### Problem requirements
Starting at the line below holding "Some mgr =>" and stopping at the line holding "if (ACP_MAX_CONNECTIONS <?", print every line exactly, both ends included, and leave the rest out.

### Excerpted records
(** The status and the members of the answer. *)
Definition poll_answer (session_id : cstr) (limit : nat) (since : Z) (session : option Session) : Z * json :=
  let st := poll_session limit since session in
  let pending := Nat.eqb (po_total_assistant st) 0 in
  (if pending then 202 else 200, JObj [
    ($"session_id", JStr session_id); ($"requested_limit", JNum (num_of_Z (Z.of_nat limit))); ($"requested_since", JNum (num_of_Z since));
    ($"status", JStr (if pending then $"pending" else $"completed"));
    ($"ready", JBool (negb pending && Nat.ltb 0 (po_added st)));
    ($"next_since", JNum (num_of_Z (if pending then since else po_last_index st)));
    ($"has_more", JBool (negb pending && Nat.ltb (po_added st) (po_total_new st)));
    ($"responses", JArr (po_responses st))])%Z.

Definition poll_limit (query : cstr) : nat :=
  let '(ret, text) := mg_http_get_var query $"limit" 32 in
  Z.to_nat (Z.min 20 (Z.max 1 (if (0 <? ret)%Z then atoi text else 1))).
Definition poll_since (query : cstr) : Z :=
  let '(ret, text) := mg_http_get_var query $"since" 32 in Z.max (-1) (if (0 <? ret)%Z then atoi text else -1).

Definition acp_handle_chat_responses (hm : HttpMessage) (w : AcpWorld W) : Reply * AcpWorld W :=
  match aw_sessions w with
  | None => (acp_send_error 500 $"Session manager not initialized", w)
  | Some mgr =>
      let '(ret, session_id) := mg_http_get_var (hm_query hm) $"session_id" 256 in
      if (ret <=? 0)%Z then (acp_send_error 400 $"Missing required query parameter: session_id", w)
      else
        let session_key := truncate_to 320 ($"acp:" ++ session_id) in
        let '(mgr1, id) := match session_manager_get mgr session_key with
                           | Some id => (mgr, Some id)
                           | None => let '(m, id, _) := session_manager_load true now (aw_fs w) mgr session_key in (m, id)
                           end in
        let '(status, root) := poll_answer session_id (poll_limit (hm_query hm)) (poll_since (hm_query hm)) (i ← id; sm_sessions mgr1 !! i) in
        (send_json_response status (cJSON_PrintUnformatted root),
         mkAcpWorld (aw_bus w) (Some mgr1) (aw_fs w) (aw_tools w) (aw_counter w))
  end.

Definition method_not_allowed : Reply := acp_send_error 405 $"Method not allowed".

(** The route of a request that may be answered. *)
Definition acp_route (s : ACPServer W D) (hm : HttpMessage) (w : AcpWorld W) : Reply * AcpWorld W :=
  let body := take_while not_nul (hm_body hm) in
  if mg_match (hm_uri hm) ACP_ROUTE_HEALTH then (acp_handle_health, w)
  else if mg_match (hm_uri hm) ACP_ROUTE_TOOLS_LIST then (acp_handle_tools_list s, w)
  else if mg_match (hm_uri hm) ACP_ROUTE_TOOLS_CALL then
    if str_eq (hm_method hm) $"POST" then acp_handle_tools_call s body w else (method_not_allowed, w)
  else if mg_match (hm_uri hm) ACP_ROUTE_CHAT_COMPLETIONS then
    if str_eq (hm_method hm) $"POST" then acp_handle_chat_completions s body w else (method_not_allowed, w)
  else if mg_match (hm_uri hm) ACP_ROUTE_CHAT_RESPONSES then
    if str_eq (hm_method hm) $"GET" then acp_handle_chat_responses hm w else (method_not_allowed, w)
  else (acp_send_error 404 $"Not found", w).

(** A request that is complete; the counter is [int]. *)
Definition acp_event_handler (s : ACPServer W D) (hm : HttpMessage) (w : AcpWorld W) : ACPServer W D * Reply * AcpWorld W :=
  let s1 := set_connections (as_active_connections s + 1) s in
  let '(reply, w') :=
    if (ACP_MAX_CONNECTIONS <? as_active_connections s1)%Z then (acp_send_error 429 $"Too many requests", w)
    else if negb (mg_match (hm_uri hm) ACP_ROUTE_HEALTH) && negb (acp_request_authorized hm) then (acp_send_error 401 $"Unauthorized", w)
    else acp_route s1 hm w in
  (set_connections (as_active_connections s1 - 1) s1, reply, w').
End Handlers.

(** ** The channel: [acp_channel.c] *)

Record ACPChannelData (W D : Type) := mkChannelData { ad_server : ACPServer W D; ad_running : bool; ad_port : Z; ad_host : cstr }.
Arguments mkChannelData {W D}.
Arguments ad_server {W D}.
Arguments ad_running {W D}.
Arguments ad_port {W D}.
Arguments ad_host {W D}.

Definition read_int_cfg (root : option json) (key : cstr) (fallback : Z) : Z :=
  match is_number (r ← root; get_object_item (Some r) key) with Some n => valueint n | None => fallback end.
Definition read_str_cfg (root : option json) (key fallback : cstr) : cstr :=
  match is_string (r ← root; get_object_item (Some r) key) with Some (c :: t) => c :: t | _ => fallback end.

Section Channel.
Context {W D : Type}.

(** [tool_registry], [agent_loop] and [session_mgr] are those of the plugin
    manager. *)
Definition acp_init (cfg : Config) (tool_registry : option (ToolRegistry W D)) (agent_loop session_mgr : bool) : option (ACPChannelData W D) :=
  match tool_registry with
  | None => None
  | Some reg =>
      if agent_loop && session_mgr then
        let root := (i ← config_get_plugin_config cfg (Some $"acp_channel"); p ← cf_plugins cfg !! i; pg_config p) in
        let cfg_port := read_int_cfg root $"port" ACP_DEFAULT_PORT in
        Some (mkChannelData (acp_server_new (Some reg) true) false
                (if (0 <? cfg_port)%Z && (cfg_port <? 65536)%Z then cfg_port else ACP_DEFAULT_PORT) (read_str_cfg root $"host" ACP_DEFAULT_HOST))
      else None
  end.

Definition set_server (s : ACPServer W D) (b : bool) (d : ACPChannelData W D) : ACPChannelData W D := mkChannelData s b (ad_port d) (ad_host d).

(** [listens] and [thread_ok]: whether the address can be listened on, and the
    thread that polls the server be made. *)
Definition acp_start (listens thread_ok : bool) (d : ACPChannelData W D) : ACPChannelData W D :=
  if ad_running d then d
  else
    let '(s, r) := acp_server_start (ad_server d) (ad_port d) (Some (ad_host d)) listens in
    if negb (r =? 0)%Z then set_server s false d
    else if thread_ok then set_server s true d
    else set_server (acp_server_stop s) false d.

(** The thread that polls has ended when this returns. *)
Definition acp_stop (d : ACPChannelData W D) : ACPChannelData W D := set_server (acp_server_stop (ad_server d)) false d.

(** The thread that polls goes on while both flags are set. *)
Definition acp_server_thread (d : ACPChannelData W D) : bool := ad_running d && as_running (ad_server d).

### Written solution
  | Some mgr =>
      let '(ret, session_id) := mg_http_get_var (hm_query hm) $"session_id" 256 in
      if (ret <=? 0)%Z then (acp_send_error 400 $"Missing required query parameter: session_id", w)
      else
        let session_key := truncate_to 320 ($"acp:" ++ session_id) in
        let '(mgr1, id) := match session_manager_get mgr session_key with
                           | Some id => (mgr, Some id)
                           | None => let '(m, id, _) := session_manager_load true now (aw_fs w) mgr session_key in (m, id)
                           end in
        let '(status, root) := poll_answer session_id (poll_limit (hm_query hm)) (poll_since (hm_query hm)) (i ← id; sm_sessions mgr1 !! i) in
        (send_json_response status (cJSON_PrintUnformatted root),
         mkAcpWorld (aw_bus w) (Some mgr1) (aw_fs w) (aw_tools w) (aw_counter w))
  end.

Definition method_not_allowed : Reply := acp_send_error 405 $"Method not allowed".

(** The route of a request that may be answered. *)
Definition acp_route (s : ACPServer W D) (hm : HttpMessage) (w : AcpWorld W) : Reply * AcpWorld W :=
  let body := take_while not_nul (hm_body hm) in
  if mg_match (hm_uri hm) ACP_ROUTE_HEALTH then (acp_handle_health, w)
  else if mg_match (hm_uri hm) ACP_ROUTE_TOOLS_LIST then (acp_handle_tools_list s, w)
  else if mg_match (hm_uri hm) ACP_ROUTE_TOOLS_CALL then
    if str_eq (hm_method hm) $"POST" then acp_handle_tools_call s body w else (method_not_allowed, w)
  else if mg_match (hm_uri hm) ACP_ROUTE_CHAT_COMPLETIONS then
    if str_eq (hm_method hm) $"POST" then acp_handle_chat_completions s body w else (method_not_allowed, w)
  else if mg_match (hm_uri hm) ACP_ROUTE_CHAT_RESPONSES then
    if str_eq (hm_method hm) $"GET" then acp_handle_chat_responses hm w else (method_not_allowed, w)
  else (acp_send_error 404 $"Not found", w).

(** A request that is complete; the counter is [int]. *)
Definition acp_event_handler (s : ACPServer W D) (hm : HttpMessage) (w : AcpWorld W) : ACPServer W D * Reply * AcpWorld W :=
  let s1 := set_connections (as_active_connections s + 1) s in
  let '(reply, w') :=
    if (ACP_MAX_CONNECTIONS <? as_active_connections s1)%Z then (acp_send_error 429 $"Too many requests", w)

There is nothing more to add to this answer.